Sobre el punto 2 acerca del TDAH (Los datos que se dan sobre TDAH y TDA no se corresponden con la realidad, [...]. Pero yo creo que, sin pretenderlo, en esta novela Amelia puede alarmar a los padres que tengan hijos con esta patología, porque en manos de especialistas, diagnosticados a tiempo y bien atendidos en una misma clase integrados junto al resto de sus compañeros estos niños no han de tener ningún problema. Hay que saber atenderlos, y comprender que les cuesta, y en ocasiones no pueden (incluso estando medicados) estar una hora quietos, prestándote atención y sin levantarse, en estos casos yo aprovecho para enviarlos a por alguna cosa, que borren la pizarra, que me ayuden a colgar unas láminas... ), solo puedo decir de nuevo que, por suerte, la experiencia de todas las familias que tienen un hijo con TDAH o TDA no es la de Sofía y sus padres. Mi intención no solo no es asustarlos sino que lo que he pretendido con esta novela es apoyarles, visibilizar el TDAH, y algunos de los problemas a los que se enfrentan, y con esa visiblización, favorecer el que la sociedad exija que los niños con necesidades educativas especiales sean tratados como se indica en la ley. Por supuesto que no deseo alarmar a los padres sino todo lo contrario, mi novela está llena de esperanza. Aunque será la experiencia y la sensibilidad del lector las que le permitan llegar a vislumbrarla, mi interés es que estuviera.

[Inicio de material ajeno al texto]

(* ===== verification/Pipeline.v ===== *)
(** The pipeline runner: [processMessage] and the worker pool of
    [internal/pipeline/runner.go].

    A stage is a name and a function of the envelope and the message bytes;
    nothing is assumed of it.  Blob reads are the environment, one outcome per
    stage.  The state records, besides the spool, which stages were run and on
    what.  The message's time budget reaches the code only through the stages
    and a log line. *)

From S2P Require Import Prelude GoStrings Proto Envelope Spool.
From Stdlib Require Import Ascii.

Record Processor := mkProcessor {
  pr_Name : string;
  pr_Process : QueueEnvelope -> string -> result (QueueEnvelope * StageResult);
}.

Record RunState := mkRun { ru_spool : Spool; ru_log : list (string * QueueEnvelope) }.
(** A spool operation of the runner. *)
Definition on_spool {A : Type} (m : GoM Spool A) : GoM RunState A :=
  fun st => let (s', r) := m (ru_spool st) in (mkRun s' (ru_log st), r).
Definition record_run (name : string) (env : QueueEnvelope) : GoM RunState unit :=
  fun st => (mkRun (ru_spool st) (ru_log st ++ [(name, env)]), Ok tt).

Section Runner.
Context `{Codec QueueEnvelope}.
(** [ReadBlob] for the stage at a position: the bytes and what closing the
    reader reports. *)
Context (blobs : nat -> string -> result (string * option err)).

(** Move to [error/], logging a failure, and return an error. *)
Definition to_error {A : Type} (id : string) (e : err) : GoM RunState A :=
  let! _ := ignore (on_spool (Move id "processing" "error")) in
  gfail e.

(** The envelope after a stage: its result appended, its flags set. *)
Definition after_stage (name : string) (env : QueueEnvelope) (res : StageResult) : QueueEnvelope :=
  let (checkedFlag, spamFlag) := flagsForStage name in
  let flags := if checkedFlag =? 0 then qe_Flags env else SetFlag (qe_Flags env) checkedFlag in
  let bad := String.eqb (sr_Action res) "reject" || String.eqb (sr_Action res) "quarantine" in
  let flags := if (String.eqb (sr_Action res) "tag" || bad) && negb (spamFlag =? 0) then SetFlag flags spamFlag else flags in
  let flags := if bad then SetFlag flags MsgFlagQuarantined else flags in
  set_progress env flags (qe_Stages env ++ [res]) (qe_CurrentStage env).
Definition refuses (res : StageResult) : bool := String.eqb (sr_Action res) "reject" || String.eqb (sr_Action res) "quarantine".

(** [stage.Process], with the error of closing the reader joined to its own. *)
Definition run_stage (stage : Processor) (closed : option err) (data : string) (env : QueueEnvelope) : GoM RunState (QueueEnvelope * StageResult) :=
  let! _ := record_run (pr_Name stage) env in
  glift (match pr_Process stage env data, closed with
         | Ok r, None => Ok r
         | Ok _, Some e => Err e
         | Err e, _ => Err e
         end).

(** The loop over the stages from position [i].  [Some env]: every stage
    passed; [None]: quarantined. *)
Fixpoint run_stages (i : nat) (stages : list Processor) (env : QueueEnvelope) : GoM RunState (option QueueEnvelope) :=
  match stages with
  | [] => gret (Some env)
  | stage :: stages' =>
      let (checkedFlag, _) := flagsForStage (pr_Name stage) in
      if negb (checkedFlag =? 0) && HasFlag (qe_Flags env) checkedFlag then run_stages (S i) stages' env else
      match blobs i (qe_BlobHash env) with
      | Err e => to_error (qe_Id env) (Wrap "pipeline: read blob" e)
      | Ok (data, closed) => fun st =>
          let env := set_progress env (qe_Flags env) (qe_Stages env) (pr_Name stage) in
          match run_stage stage closed data env st with
          | (st', Err e) => to_error (qe_Id env) (Wrap "pipeline: stage" e) st'
          | (st', Ok (env', res)) =>
              let env'' := after_stage (pr_Name stage) env' res in
              if refuses res then
                (let! _ := ignore (on_spool (WriteEnvelope "processing" env'')) in
                 let! _ := gwrap "pipeline: move to quarantine" (on_spool (Move (qe_Id env'') "processing" "quarantine")) in
                 gret None) st'
              else
              match on_spool (WriteEnvelope "processing" env'') st' with
              | (st'', Err e) => to_error (qe_Id env'') (Wrap "pipeline: write envelope" e) st''
              | (st'', Ok _) => run_stages (S i) stages' env'' st''
              end
          end
      end
  end.

Definition processMessage (stages : list Processor) (env : QueueEnvelope) : GoM RunState unit :=
  let! out := run_stages 0 stages env in
  match out with
  | None => gret tt
  | Some env' => gwrap "pipeline: move to deliver" (on_spool (Move (qe_Id env') "processing" "deliver"))
  end.

(** * The worker pool

    [Run]: the poller takes envelopes from [incoming/] into a bounded channel;
    workers take them from the channel and process them, or, once the context
    is cancelled, hand them back.  A step is one call of the poller or of a
    worker. *)

Record Pool := mkPool { po_run : RunState; po_work : list QueueEnvelope; po_held : option QueueEnvelope; po_cancelled : bool }.

Definition hand_back (env : QueueEnvelope) (st : RunState) : RunState :=
  (ignore (on_spool (Move (qe_Id env) "processing" "incoming")) st).1.

Inductive pool_step (stages : list Processor) (depth : nat) : Pool -> Pool -> Prop :=
(** The poller dequeues an envelope, or finds none, or fails. *)
| PoolDequeue st work st' env :
    on_spool Dequeue st = (st', Ok (Some env)) ->
    pool_step stages depth (mkPool st work None false) (mkPool st' work (Some env) false)
| PoolIdle st work st' r c :
    on_spool Dequeue st = (st', r) -> (forall env, r <> Ok (Some env)) ->
    pool_step stages depth (mkPool st work None c) (mkPool st' work None c)
(** It sends what it holds when the channel has room. *)
| PoolSend st work env c :
    (length work < depth)%nat ->
    pool_step stages depth (mkPool st work (Some env) c) (mkPool st (work ++ [env]) None c)
(** The context is cancelled. *)
| PoolCancel st work held :
    pool_step stages depth (mkPool st work held false) (mkPool st work held true)
(** The poller hands back what it could not send. *)
| PoolReturn st work env :
    pool_step stages depth (mkPool st work (Some env) true) (mkPool (hand_back env st) work None true)
(** A worker processes an envelope, or hands it back. *)
| PoolWork st work env held :
    pool_step stages depth (mkPool st (env :: work) held false) (mkPool (processMessage stages env st).1 work held false)
| PoolDrain st work env held :
    pool_step stages depth (mkPool st (env :: work) held true) (mkPool (hand_back env st) work held true).
End Runner.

Con respecto al comentario que haces sobre el inhumano castigo de Adela sobre Sofía, opino que las circunstancias de cada persona son intransferibles. A ti no te resulta creíble y yo, en este medio y en este momento, solo puedo decirte que hay muchas razones que pueden llevar a unos padres a no denunciar un maltrato así y que, si esos padres así lo deciden, es muy raro que los padres de los demás alumnos lo hagan. En cualquier caso, te recuerdo que es una historia ficticia y el que la creas o no depende de tu lectura y de tu subjetividad. Tú no lo crees y yo sí, pero en cualquier caso eso no determina el que la novela sea buena o mala, de nuevo, no es más que una ficción.

Para ir terminando, me gustaría que mi réplica no fuera más larga que tu crítica, te diré que no he leído el libro de Mark Haddon pero que me lo apunto como lectura pendiente; y sobre todo me gustaría terminar aclarando que espero que no hayas llegado a la conclusión de que en “Prométeme que serás delfín” pretendo hacer una apología de la violencia contra el profesorado. Nada más lejos de mi intención, de hecho hay incluso una crítica explícita a ella. Creo firmemente en la labor de los profesionales de la educación como instrumento imprescindible para crear una sociedad de delfines. En la vida real existen muchísimos profesores como Rodrigo o como Luz. Sin embargo, yo escribo una novela y los lectores leéis la novela que deseáis.